Start of Exercise materials

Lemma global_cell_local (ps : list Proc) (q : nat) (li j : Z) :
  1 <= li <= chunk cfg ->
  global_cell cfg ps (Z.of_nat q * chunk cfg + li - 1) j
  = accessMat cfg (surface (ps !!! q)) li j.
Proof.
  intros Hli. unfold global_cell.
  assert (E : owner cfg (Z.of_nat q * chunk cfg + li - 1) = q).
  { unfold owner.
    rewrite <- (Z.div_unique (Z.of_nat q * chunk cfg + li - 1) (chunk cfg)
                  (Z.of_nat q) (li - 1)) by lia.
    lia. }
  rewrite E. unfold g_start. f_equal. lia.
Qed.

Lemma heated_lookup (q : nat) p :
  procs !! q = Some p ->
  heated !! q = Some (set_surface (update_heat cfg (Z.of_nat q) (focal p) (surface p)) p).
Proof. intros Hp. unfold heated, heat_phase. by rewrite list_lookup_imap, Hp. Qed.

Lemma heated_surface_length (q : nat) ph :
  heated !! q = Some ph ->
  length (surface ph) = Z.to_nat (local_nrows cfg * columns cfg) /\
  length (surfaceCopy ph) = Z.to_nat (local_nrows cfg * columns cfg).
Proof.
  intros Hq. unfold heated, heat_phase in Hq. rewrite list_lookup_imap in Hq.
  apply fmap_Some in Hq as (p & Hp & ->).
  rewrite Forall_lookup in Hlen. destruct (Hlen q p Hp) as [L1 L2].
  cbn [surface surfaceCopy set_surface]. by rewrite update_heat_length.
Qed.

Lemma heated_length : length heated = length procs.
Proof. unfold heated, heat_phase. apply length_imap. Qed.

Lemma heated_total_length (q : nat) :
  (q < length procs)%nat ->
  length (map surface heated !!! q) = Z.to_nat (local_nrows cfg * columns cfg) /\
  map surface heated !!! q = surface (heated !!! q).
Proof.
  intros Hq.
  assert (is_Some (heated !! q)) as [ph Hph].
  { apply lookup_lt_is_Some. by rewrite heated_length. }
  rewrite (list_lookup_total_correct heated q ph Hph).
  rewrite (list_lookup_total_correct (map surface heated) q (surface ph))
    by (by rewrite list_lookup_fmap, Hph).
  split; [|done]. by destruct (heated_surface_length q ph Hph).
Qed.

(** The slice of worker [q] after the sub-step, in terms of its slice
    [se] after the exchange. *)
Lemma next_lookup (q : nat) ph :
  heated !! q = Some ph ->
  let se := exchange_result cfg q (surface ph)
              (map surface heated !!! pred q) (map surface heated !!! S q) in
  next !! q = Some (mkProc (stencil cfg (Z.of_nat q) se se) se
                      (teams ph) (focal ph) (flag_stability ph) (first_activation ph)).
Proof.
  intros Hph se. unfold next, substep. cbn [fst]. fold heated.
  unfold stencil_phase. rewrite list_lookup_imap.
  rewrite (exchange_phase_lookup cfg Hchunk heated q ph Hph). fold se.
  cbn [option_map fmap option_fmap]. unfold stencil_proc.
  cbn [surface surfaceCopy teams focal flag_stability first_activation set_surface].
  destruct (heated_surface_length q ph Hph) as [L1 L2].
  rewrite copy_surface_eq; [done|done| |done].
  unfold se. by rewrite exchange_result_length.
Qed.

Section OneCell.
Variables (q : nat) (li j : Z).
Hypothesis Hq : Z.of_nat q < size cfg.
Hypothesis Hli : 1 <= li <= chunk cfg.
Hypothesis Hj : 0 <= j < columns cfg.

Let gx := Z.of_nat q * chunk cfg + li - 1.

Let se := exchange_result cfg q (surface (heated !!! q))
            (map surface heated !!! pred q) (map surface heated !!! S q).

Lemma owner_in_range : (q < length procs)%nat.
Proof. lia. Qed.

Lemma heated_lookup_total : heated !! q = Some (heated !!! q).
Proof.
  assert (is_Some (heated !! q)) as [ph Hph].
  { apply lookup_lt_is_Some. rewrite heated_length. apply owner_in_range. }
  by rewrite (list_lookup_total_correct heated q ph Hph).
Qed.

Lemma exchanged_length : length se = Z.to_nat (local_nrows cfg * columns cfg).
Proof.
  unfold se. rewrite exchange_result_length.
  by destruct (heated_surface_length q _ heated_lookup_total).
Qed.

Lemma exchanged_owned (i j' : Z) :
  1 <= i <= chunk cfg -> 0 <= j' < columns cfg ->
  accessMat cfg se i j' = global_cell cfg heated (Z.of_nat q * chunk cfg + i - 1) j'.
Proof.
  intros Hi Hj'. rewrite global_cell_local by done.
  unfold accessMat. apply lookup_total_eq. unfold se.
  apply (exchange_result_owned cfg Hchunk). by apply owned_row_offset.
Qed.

End of Exercise materials

Transcribe the listing so that each line matches exactly.

Lemma global_cell_local (ps : list Proc) (q : nat) (li j : Z) :
  1 <= li <= chunk cfg ->
  global_cell cfg ps (Z.of_nat q * chunk cfg + li - 1) j
  = accessMat cfg (surface (ps !!! q)) li j.
Proof.
  intros Hli. unfold global_cell.
  assert (E : owner cfg (Z.of_nat q * chunk cfg + li - 1) = q).
  { unfold owner.
    rewrite <- (Z.div_unique (Z.of_nat q * chunk cfg + li - 1) (chunk cfg)
                  (Z.of_nat q) (li - 1)) by lia.
    lia. }
  rewrite E. unfold g_start. f_equal. lia.
Qed.

Lemma heated_lookup (q : nat) p :
  procs !! q = Some p ->
  heated !! q = Some (set_surface (update_heat cfg (Z.of_nat q) (focal p) (surface p)) p).
Proof. intros Hp. unfold heated, heat_phase. by rewrite list_lookup_imap, Hp. Qed.

Lemma heated_surface_length (q : nat) ph :
  heated !! q = Some ph ->
  length (surface ph) = Z.to_nat (local_nrows cfg * columns cfg) /\
  length (surfaceCopy ph) = Z.to_nat (local_nrows cfg * columns cfg).
Proof.
  intros Hq. unfold heated, heat_phase in Hq. rewrite list_lookup_imap in Hq.
  apply fmap_Some in Hq as (p & Hp & ->).
  rewrite Forall_lookup in Hlen. destruct (Hlen q p Hp) as [L1 L2].
  cbn [surface surfaceCopy set_surface]. by rewrite update_heat_length.
Qed.

Lemma heated_length : length heated = length procs.
Proof. unfold heated, heat_phase. apply length_imap. Qed.

Lemma heated_total_length (q : nat) :
  (q < length procs)%nat ->
  length (map surface heated !!! q) = Z.to_nat (local_nrows cfg * columns cfg) /\
  map surface heated !!! q = surface (heated !!! q).
Proof.
  intros Hq.
  assert (is_Some (heated !! q)) as [ph Hph].
  { apply lookup_lt_is_Some. by rewrite heated_length. }
  rewrite (list_lookup_total_correct heated q ph Hph).
  rewrite (list_lookup_total_correct (map surface heated) q (surface ph))
    by (by rewrite list_lookup_fmap, Hph).
  split; [|done]. by destruct (heated_surface_length q ph Hph).
Qed.

(** The slice of worker [q] after the sub-step, in terms of its slice
    [se] after the exchange. *)
Lemma next_lookup (q : nat) ph :
  heated !! q = Some ph ->
  let se := exchange_result cfg q (surface ph)
              (map surface heated !!! pred q) (map surface heated !!! S q) in
  next !! q = Some (mkProc (stencil cfg (Z.of_nat q) se se) se
                      (teams ph) (focal ph) (flag_stability ph) (first_activation ph)).
Proof.
  intros Hph se. unfold next, substep. cbn [fst]. fold heated.
  unfold stencil_phase. rewrite list_lookup_imap.
  rewrite (exchange_phase_lookup cfg Hchunk heated q ph Hph). fold se.
  cbn [option_map fmap option_fmap]. unfold stencil_proc.
  cbn [surface surfaceCopy teams focal flag_stability first_activation set_surface].
  destruct (heated_surface_length q ph Hph) as [L1 L2].
  rewrite copy_surface_eq; [done|done| |done].
  unfold se. by rewrite exchange_result_length.
Qed.

Section OneCell.
Variables (q : nat) (li j : Z).
Hypothesis Hq : Z.of_nat q < size cfg.
Hypothesis Hli : 1 <= li <= chunk cfg.
Hypothesis Hj : 0 <= j < columns cfg.

Let gx := Z.of_nat q * chunk cfg + li - 1.

Let se := exchange_result cfg q (surface (heated !!! q))
            (map surface heated !!! pred q) (map surface heated !!! S q).

Lemma owner_in_range : (q < length procs)%nat.
Proof. lia. Qed.

Lemma heated_lookup_total : heated !! q = Some (heated !!! q).
Proof.
  assert (is_Some (heated !! q)) as [ph Hph].
  { apply lookup_lt_is_Some. rewrite heated_length. apply owner_in_range. }
  by rewrite (list_lookup_total_correct heated q ph Hph).
Qed.

Lemma exchanged_length : length se = Z.to_nat (local_nrows cfg * columns cfg).
Proof.
  unfold se. rewrite exchange_result_length.
  by destruct (heated_surface_length q _ heated_lookup_total).
Qed.

Lemma exchanged_owned (i j' : Z) :
  1 <= i <= chunk cfg -> 0 <= j' < columns cfg ->
  accessMat cfg se i j' = global_cell cfg heated (Z.of_nat q * chunk cfg + i - 1) j'.
Proof.
  intros Hi Hj'. rewrite global_cell_local by done.
  unfold accessMat. apply lookup_total_eq. unfold se.
  apply (exchange_result_owned cfg Hchunk). by apply owned_row_offset.
Qed.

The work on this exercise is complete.